Primary Submission Category: Generalizability/Transportability
Further Results On Selected Data Models For Data Fusion: Identification And Estimation
Authors: Jaron Lee, AmirEmad Ghassami, Ilya Shpitser,
Presenting Author: Jaron Lee*
Recently, there has been significant interest in graphical models for causal data fusion, whereby graphical causal inference is conducted from a collection of interventional and observational data sources. Despite recent advances, there continues to be a significant gap in extending this framework to real-world problems due to a lack of efficient estimation methodology for graphical data fusion models.

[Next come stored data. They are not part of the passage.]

Ltac entry_tac :=
  lazymatch goal with
  | |- muladds 0 _ => apply muladds_00
  | |- muladds _ ?f => unfold f; apply muladd_muladds; [bitwise_tac|vm_compute; reflexivity]
  end.

Lemma table_muladds : Forall2 muladds (Z.of_nat <$> seq 0 256) ec_gf_muladd.
Proof.
  assert (Z.of_nat <$> seq 0 256 = ltac:(let l := eval vm_compute in (Z.of_nat <$> seq 0 256) in exact l))
    as -> by (vm_compute; reflexivity).
  unfold ec_gf_muladd. repeat (apply Forall2_cons_2; [entry_tac|]). apply Forall2_nil_2.
Qed.

Lemma table_entry c : byte c -> exists f, ec_gf_muladd !! Z.to_nat c = Some f /\ muladds c f.
Proof.
  unfold byte. intros Hc.
  destruct (Forall2_lookup_l _ _ _ (Z.to_nat c) c table_muladds) as (f & Hf & Hm).
  - rewrite list_lookup_fmap, lookup_seq_lt by lia. cbn. f_equal. lia.
  - by exists f.
Qed.

(** C30. The function that the table of ec-gf.c holds for an element c of the
    field multiplies by c in the field: for buffers that are long enough and
    every width, it returns, each element of [out] becomes c times itself plus
    the element of [in], where the product is that of polynomials modulo
    EC_GF_MOD, and no other word of the buffer changes. *)
Theorem ec_gf_muladd_multiplies (c : Z) (out inp : list Z) (outo ino width : nat) :
  0 <= c < 256 -> (outo + 8 * width <= length out)%nat -> (ino + 8 * width <= length inp)%nat ->
  exists f out', ec_gf_muladd !! Z.to_nat c = Some f /\ f out outo inp ino width = Some out' /\
    length out' = length out /\
    (forall j, (j < outo \/ outo + 8 * width <= j)%nat -> out' !! j = out !! j) /\
    forall i t, (i < width)%nat ->
      byte_at out' outo width i t =
      Z.lxor (gmul c (byte_at out outo width i t)) (byte_at inp ino width i t).
Proof.
  intros Hc Ho Hi. destruct (table_entry c Hc) as (f & Hf & Hm).
  destruct (Hm out outo inp ino width Ho Hi) as (out' & ?). by exists f, out'.
Qed.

Previously, we proposed a new graphical model called the labelled conditional acyclic directed mixed graph (L-CADMG) suited for reasoning and working with such problems, which generalized existing data fusion diagrams by explicitly introducing a selection variable that indicates the selection mechanism among the different domains, and allows for cases that selection does not happen completely at random.
Building on this work, we offer two improvements.
Our first main contribution is proposing an efficient estimation methodology:
We define a model through a parameterization property, using the Mobius function which relates a set of parameters to a probability distribution. We also define a model through a factorization property, which relates the L-CADMG and its reachable subgraphs (appropriately defined) to a collection of probability distributions.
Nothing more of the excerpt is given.